I havn't tried what you're attempting, but here's a idea.  Describe the 
computer/lab notebook side of a data intensive project, estimate the time 
associated with things like clicking and dragging and computing by hand, and 
then show a brief example in which that time is reduced (substantially).  Eg, 
tell the story from one of the learner profiles in more detail, in a context 
that the MS students would be familiar with.

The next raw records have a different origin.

(** * FraudgraphRAG: graph-context retrieval and GNN scoring

    A shallow embedding of [backend/models/graphrag.py] and
    [backend/models/gnn.py].

    - Python values are modelled as the code has them: [int] as [Z], [float]
      as the kernel's IEEE-754 binary64 [float], [str] as [string], lists as
      [list], [set] as [gset], dictionaries with a fixed set of keys as
      records.
    - A Python call either returns or raises: [result A].
    - Methods that mutate [self] or the process (the model's mode flag, the
      weights, torch's grad mode and random generator, the graph store, the
      disk) run in a state-and-exception monad over [World].
    - The numeric kernels of torch and torch_geometric (convolution, pooling,
      loss, autograd, Adam) are not part of this repository: they are the
      fields of the class [TorchLib]. *)

From Stdlib Require Import ZArith PrimFloat FloatOps SpecFloat Uint63.
From stdpp Require Import gmap strings list.

Open Scope Z_scope.

(** ** Python exceptions and results *)

Module Py.

Inductive exn : Type :=
  | ValueError
  | IndexError
  | KeyError
  | TypeError
  | AttributeError
  | RuntimeError
  | ZeroDivisionError
  | FileNotFoundError
  | ConstraintError
  (** the server's verdict on a query it cannot parse *)
  | CypherSyntaxError
  (** torch's "Overflow when unpacking long": a [RuntimeError] or a
      [ValueError], by the version of torch *)
  | Overflow.

Inductive result (A : Type) : Type :=
  | Ok (a : A)
  | Raise (e : exn).
Arguments Ok {A} a.
Arguments Raise {A} e.

#[export] Instance result_ret : MRet result := fun A a => Ok a.
#[export] Instance result_bind : MBind result := fun A B f r =>
  match r with
  | Ok a => f a
  | Raise e => Raise e
  end.
#[export] Instance result_fmap : FMap result := fun A B f r =>
  match r with
  | Ok a => Ok (f a)
  | Raise e => Raise e
  end.

Definition is_ok {A} (r : result A) : bool :=
  match r with Ok _ => true | Raise _ => false end.

(** [float(i)] for a Python [int]: round to nearest even. *)
Definition float_of_Z (z : Z) : float :=
  SF2Prim (binary_normalize prec emax z 0 false).

(** [float(len(l))]: a length is below [2^63]. *)
Definition float_of_len (n : nat) : float :=
  PrimFloat.of_uint63 (Uint63.of_Z (Z.of_nat n)).

(** [x / n] for a float (or the int [0]) [x] and [n = len(l)]. *)
Definition div_len (x : float) (n : nat) : result float :=
  match n with
  | O => Raise ZeroDivisionError
  | S _ => Ok (PrimFloat.div x (float_of_len n))
  end.

End Py.
Export Py.

(** ** Tensors

    A tensor of rank one or two, as [torch.tensor] builds it from a list or
    from a list of lists.  The element carrier of a float tensor is [float];
    the rounding to 32 bits belongs to the kernels. *)

Module Torch.

Inductive tensor (A : Type) : Type :=
  | T1 (v : list A)
  | T2 (rows : list (list A)).
Arguments T1 {A} v.
Arguments T2 {A} rows.

Definition rank {A} (t : tensor A) : nat :=
  match t with T1 _ => 1%nat | T2 _ => 2%nat end.

Definition shape {A} (t : tensor A) : list nat :=
  match t with
  | T1 v => [length v]
  | T2 rows => [length rows; match rows with [] => 0%nat | r :: _ => length r end]
  end.

(** All the scalars a tensor holds, row by row. *)
Definition entries {A} (t : tensor A) : list A :=
  match t with
  | T1 v => v
  | T2 rows => concat rows
  end.

Definition uniform {A} (rows : list (list A)) : bool :=
  match rows with
  | [] => true
  | r :: rest => forallb (fun r' => Nat.eqb (length r') (length r)) rest
  end.

(** [torch.tensor(rows)] for a list of lists: the empty list gives the
    rank-one tensor of shape (0,); rows of different lengths are refused. *)
Definition tensor_of_rows {A} (rows : list (list A)) : result (tensor A) :=
  match rows with
  | [] => Ok (T1 [])
  | _ => if uniform rows then Ok (T2 rows) else Raise ValueError
  end.

(** [dtype=torch.long]: a Python int outside 64 bits is refused, with the
    overflow error of the torch at hand. *)
Definition to_long (z : Z) : result Z :=
  if decide (- 2 ^ 63 <= z < 2 ^ 63) then Ok z else Raise Overflow.

Definition long_tensor (l : list Z) : result (tensor Z) :=
  v ← mapM to_long l; Ok (T1 v).

(** [t.t()]: a rank-one tensor is returned as it is, a matrix is transposed. *)
Definition transpose {A} (rows : list (list A)) : list (list A) :=
  match rows with
  | [] => []
  | r :: _ => (fun j => omap (fun row => row !! j) rows) <$> seq 0 (length r)
  end.

Definition t_ {A} (t : tensor A) : tensor A :=
  match t with
  | T1 v => T1 v
  | T2 rows => T2 (transpose rows)
  end.

(** An elementwise operation. *)
Definition tmap {A B} (f : A -> B) (t : tensor A) : tensor B :=
  match t with
  | T1 v => T1 (List.map f v)
  | T2 rows => T2 (List.map (List.map f) rows)
  end.

(** [torch_geometric.data.Data(x=, edge_index=, y=)]; [batch] is never set
    in this code base, so [data.batch] is [None]. *)
Record Data : Type := mkData {
  x : tensor float;
  edge_index : tensor Z;
  y : option (tensor Z)
}.

Definition num_nodes (d : Data) : nat :=
  match shape (x d) with
  | n :: _ => n
  | [] => 0%nat
  end.

End Torch.
Export Torch.

(** ** graphrag.py: the tensor builder *)

Module GraphRAG_build.

(** The dictionaries [_get_subgraph] produces. *)
Record NodeDict : Type := mkNodeDict {
  nd_id : Z;
  nd_features : list float
}.

Record EdgeDict : Type := mkEdgeDict {
  source : Z;
  target : Z;
  ed_type : string
}.

Definition edge_rows (edges : list EdgeDict) : result (list (list Z)) :=
  mapM (fun edge => s ← to_long (source edge); t ← to_long (target edge); Ok [s; t]) edges.

(** [GraphRAG._create_graph_data] *)
Definition _create_graph_data (nodes : list NodeDict) (edges : list EdgeDict)
    (labels : option (list Z)) : result Data :=
  node_features ← tensor_of_rows (nd_features <$> nodes);
  rows ← edge_rows edges;
  ei ← tensor_of_rows rows;
  let edge_index := t_ ei in
  y ← match labels with
      | None | Some [] => Ok None
      | Some l => Some <$> long_tensor l
      end;
  Ok (mkData node_features edge_index y).

(** What a build is made of, for the statements below. *)
Definition in_long (z : Z) : Prop := - 2 ^ 63 <= z < 2 ^ 63.

Definition raw_rows (edges : list EdgeDict) : list (list Z) :=
  List.map (fun e => [source e; target e]) edges.

(** The edge index of a build: the transposed rows of raw identifiers. *)
Definition raw_edge_index (edges : list EdgeDict) : tensor Z :=
  match edges with
  | [] => T1 []
  | _ => T2 [List.map source edges; List.map target edges]
  end.

Definition labels_tensor (labels : option (list Z)) : option (tensor Z) :=
  match labels with
  | None | Some [] => None
  | Some l => Some (T1 l)
  end.

Definition features_tensor (nodes : list NodeDict) : tensor float :=
  match nodes with
  | [] => T1 []
  | _ => T2 (List.map nd_features nodes)
  end.

End GraphRAG_build.
Export GraphRAG_build.

(** ** The graph store

    Neo4j is reached through Cypher text only.  The store is modelled as the
    nodes and relationships it holds, and each query of [graphrag.py] by the
    meaning of its text. *)

Module Neo4j.

(** Property values. *)
Inductive value : Type :=
  | VNull
  | VBool (b : bool)
  | VInt (z : Z)
  | VFloat (f : float)
  | VStr (s : string)
  | VFloats (l : list float).

Definition props : Type := list (string * value).

Definition prop (k : string) (ps : props) : value :=
  match List.find (fun kv => String.eqb (fst kv) k) ps with
  | Some kv => snd kv
  | None => VNull
  end.

(** Cypher's [=] on property values, as a pattern [{k: v}] uses it: null
    equals nothing. *)
Definition value_eqb (a b : value) : bool :=
  match a, b with
  | VBool p, VBool q => Bool.eqb p q
  | VInt n, VInt m => Z.eqb n m
  | VFloat f, VFloat g => PrimFloat.eqb f g
  | VInt n, VFloat g => PrimFloat.eqb (float_of_Z n) g
  | VFloat f, VInt m => PrimFloat.eqb f (float_of_Z m)
  | VStr s, VStr t => String.eqb s t
  | VFloats l, VFloats m =>
      Nat.eqb (length l) (length m)
      && forallb (fun fg => PrimFloat.eqb (fst fg) (snd fg)) (combine l m)
  | _, _ => false
  end.

(** [node.id] is the store's own integer identifier; the application's
    identifier is the property ["id"]. *)
Record Node : Type := mkNode {
  node_id : Z;
  labels : list string;
  node_props : props
}.

Record Relationship : Type := mkRel {
  rel_id : Z;
  start_id : Z;
  end_id : Z;
  rel_type : string;
  rel_props : props
}.

Record Store : Type := mkStore {
  nodes : list Node;
  rels : list Relationship;
  (** [CREATE CONSTRAINT ... FOR (n:Label) ON (n.key) IS UNIQUE] *)
  unique : list (string * string);
  next_node_id : Z;
  next_rel_id : Z
}.

Definition has_label (l : string) (n : Node) : bool :=
  existsb (String.eqb l) (labels n).

(** The node pattern [(n {id: v})]. *)
Definition has_id (v : value) (n : Node) : bool :=
  value_eqb (prop "id" (node_props n)) v.

Definition find_node (g : Store) (i : Z) : option Node :=
  List.find (fun n => Z.eqb (node_id n) i) (nodes g).

(** A path as the driver returns it. *)
Record Path : Type := mkPath {
  path_nodes : list Node;
  path_rels : list Relationship
}.

Definition other_end (r : Relationship) (cur : Z) : option Z :=
  if Z.eqb (start_id r) cur then Some (end_id r)
  else if Z.eqb (end_id r) cur then Some (start_id r)
  else None.

(** The walks [-[*1..depth]-] from [cur]: one to [depth] relationships,
    taken in either direction, none of them twice in one walk. *)
Fixpoint walks (g : Store) (depth : nat) (cur : Node) (used : list Z)
    : list (list (Relationship * Node)) :=
  match depth with
  | O => []
  | S d =>
      r ← rels g;
      if bool_decide (rel_id r ∈ used) then []
      else match other_end r (node_id cur) ≫= find_node g with
           | None => []
           | Some nxt =>
               [(r, nxt)] :: (cons (r, nxt) <$> walks g d nxt (rel_id r :: used))
           end
  end.

(** [MATCH path = (start:Transaction {id: $node_id})-[*1..$depth]-(related)
    RETURN path, start, related]: one record per walk, with [depth] as the
    upper bound of the pattern.  These are the records of a server that
    takes the parameter [$depth] in that place; whether the server at hand
    does is the matter of [Session] below. *)
Definition subgraph_query (g : Store) (node_id : string) (depth : Z) : list Path :=
  start ← List.filter (fun n => has_label "Transaction" n && has_id (VStr node_id) n) (nodes g);
  (fun w => mkPath (start :: w.*2) w.*1) <$> walks g (Z.to_nat depth) start [].

(** [MATCH (t:Transaction {id: $transaction_id})
    OPTIONAL MATCH (t)-[:BELONGS_TO]->(u:User)
    OPTIONAL MATCH (t)-[:CONNECTED_TO]->(r:Transaction)
    RETURN t, u, collect(r) as related_transactions] *)
Definition out_neighbours (g : Store) (t : Node) (ty lbl : string) : list Node :=
  r ← List.filter (fun r => Z.eqb (start_id r) (node_id t) && String.eqb (rel_type r) ty) (rels g);
  match find_node g (end_id r) with
  | Some n => if has_label lbl n then [n] else []
  | None => []
  end.

Definition explanation_query (g : Store) (transaction_id : string)
    : list (Node * option Node * list Node) :=
  t ← List.filter (fun n => has_label "Transaction" n && has_id (VStr transaction_id) n) (nodes g);
  let related := out_neighbours g t "CONNECTED_TO" "Transaction" in
  match out_neighbours g t "BELONGS_TO" "User" with
  | [] => [(t, None, related)]
  | us => (fun u => (t, Some u, related)) <$> us
  end.

(** The dictionary [{"related_id": ..., "properties": {...}}] of
    [update_graph]'s [relationships]. *)
Record RelSpec : Type := mkRelSpec {
  related_id : value;
  properties : props
}.

(** A uniqueness constraint refuses a node whose constrained property equals
    that of a node already there. *)
Definition violates (g : Store) (n : Node) : bool :=
  existsb (fun c =>
    has_label (fst c) n
    && existsb (fun m => has_label (fst c) m
                         && value_eqb (prop (snd c) (node_props m)) (prop (snd c) (node_props n)))
               (nodes g))
    (unique g).

(** [SET r += m]: on a new relationship, the map without its nulls. *)
Definition set_props (m : props) : props :=
  List.filter (fun kv => match snd kv with VNull => false | _ => true end) m.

I assume you've seen learner profiles?

https://software-carpentry.org/audience/


Nathan

________________________________
From: Discuss <[email protected]> on behalf of Laura 
Fortunato <[email protected]>
Sent: Thursday, September 21, 2017 8:44:14 AM
To: [email protected]
Subject: [Discuss] core concepts for novices in 30 mins


Hello list,

I am looking for input on how to introduce core concepts about reproducibility, 
effective research computing, etc to complete novices in a 1/2-hour slot. Any 
ideas/suggestions/materials welcome!

The background: I have been asked to give a talk on effective computing for 
research reproducibility at the Oxford Reproducibility School next week. The 
target audience is a group of incoming masters-level students in psychology, 
most of whom I assume will be complete novices.

Normally, given the format (30-min presentation + 10 mins for questions) I 
would give a "motivational" talk, and then point people to various resources 
(including Carpentry workshops, lessons). However, this slot is part of a much 
longer event, including "motivational" talks and talks on discipline-specific 
tools (e.g. open, reproducible neuroimaging) by several others.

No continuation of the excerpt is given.